Think of it in terms of training a pet dog. Suppose you fail to properly train your dog on basic behavioral commands (input data) or do it incorrectly/inaccurately. In that case, you can never expect the dog to learn and grow through observation into more complex positive behaviors because the input data was initially missing or deficient. Proper training is time-consuming and even costly if you bring in an expert, but if you do it right from the start, you will get a big payoff.
When training an ML model, creating quality data requires that an expert in the field take the time to annotate the data. This may involve highlighting a window with the desired object in the image or assigning a label to a text record or database record. For unstructured data such as images, video, and text, annotation quality plays a vital role in determining model quality. Typically, unlabeled data, such as raw images and text, are abundant, but labeling it is where the effort must be optimized. This is the human element part of the ML lifecycle and is usually the most expensive and time-consuming part of any ML project.
Data annotation tools such as Prodigy, Amazon Sagemaker Ground Truth, NVIDIA RAPIDS, and DataRobot human-in-the-loop are constantly improving quality and providing intuitive interfaces for experts. But minimizing the time it takes domain experts to annotate data is a significant challenge for enterprises - especially in an environment where data science talent is limited but in high demand. This is where two new approaches to data science training come into play.
Active learning
Active learning is a method in which the ML model asks an expert for specific annotations. The focus is not on getting a complete annotation of the unlabeled data but simply annotating the right data points so that the model can learn better. Take Healthcare & Life Sciences, which specializes in early cancer diagnosis to help doctors make data-driven, informed decisions about patient treatment. As part of the diagnostic process, they need to annotate CT scans with tumors to be isolated.
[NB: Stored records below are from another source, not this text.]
(** * squad-aegis: log watcher manager and server status probes

    A shallow embedding of
      - [internal/logwatcher_manager/logwatcher_manager.go]
        (registry of per-server log connections, reconnect backoff,
        log source construction), and
      - [internal/server/servers.go]
        (log transport health probe, game port reachability check),
    followed by the properties of the specification established on it.

    Conventions.  Go's [int], [uint] and [time.Duration] are 64-bit; they
    are represented by [Z] with the wrap-around written out.  Go strings
    are byte strings and are represented by [string].  A call of the
    manager runs under the manager's lock, so a call is one atomic
    transition of the manager state; the clock reading [now] of a call is
    an argument of the transition. *)

From Stdlib Require Import ZArith Lia Ascii String List.
From stdpp Require Import gmap strings list.

Local Open Scope Z_scope.

(* ===================================================================== *)
(** ** Go primitives used by the source *)
(* ===================================================================== *)

Module Go.

(** Two's complement reduction of an integer to the 64-bit signed range. *)
Definition wrap64 (z : Z) : Z := (z + 2 ^ 63) mod 2 ^ 64 - 2 ^ 63.

Definition maxInt64 : Z := 2 ^ 63 - 1.
Definition minInt64 : Z := - 2 ^ 63.

(** [int] arithmetic. *)
Definition int_add (a b : Z) : Z := wrap64 (a + b).
Definition int_sub (a b : Z) : Z := wrap64 (a - b).
Definition int_mul (a b : Z) : Z := wrap64 (a * b).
Once the ML model is trained on multiple images with tumor blocks highlighted, with active learning, the model will only ask users to annotate images when unsure about a tumor's presence. These will be borderline points whose annotation will increase the model's confidence. If the model's confidence exceeds a certain threshold, it will annotate independently rather than ask the user to annotate. Thus, active learning attempts to help build accurate models while reducing the time and effort required to annotate the data.
Mechanisms such as modAL can help improve classification efficiency by intelligently querying domain experts to mark the most informative instances.
Weak oversight
Weak supervision is an approach in which noisy and inaccurate data or abstract concepts can be used to obtain instructions for labeling large amounts of data without supervision. This approach typically combines weak labelers into an ensemble approach to create quality annotated data. The effort is to try to incorporate domain knowledge into automated labeling activities.
ML helps companies exponentially scale processes that are physically impossible to achieve manually at its core. However, ML is not magic, and it is still up to the individual to a) set up and train the models correctly from the start and b) intervene when necessary so that the model doesn't skew so much that the results are no longer helpful and can be counterproductive or harmful.
The goal is to find ways to simplify and automate some of the human involvement to increase time to market and results, but without going beyond optimal accuracy. It is generally recognized that obtaining quality annotated data is an ML project's most expensive but essential part. This is an evolving area, and many efforts are underway to reduce the time spent by domain experts and improve the quality of annotated data. The study and use of active learning and weak control is a solid strategy for achieving this goal across industries and use cases.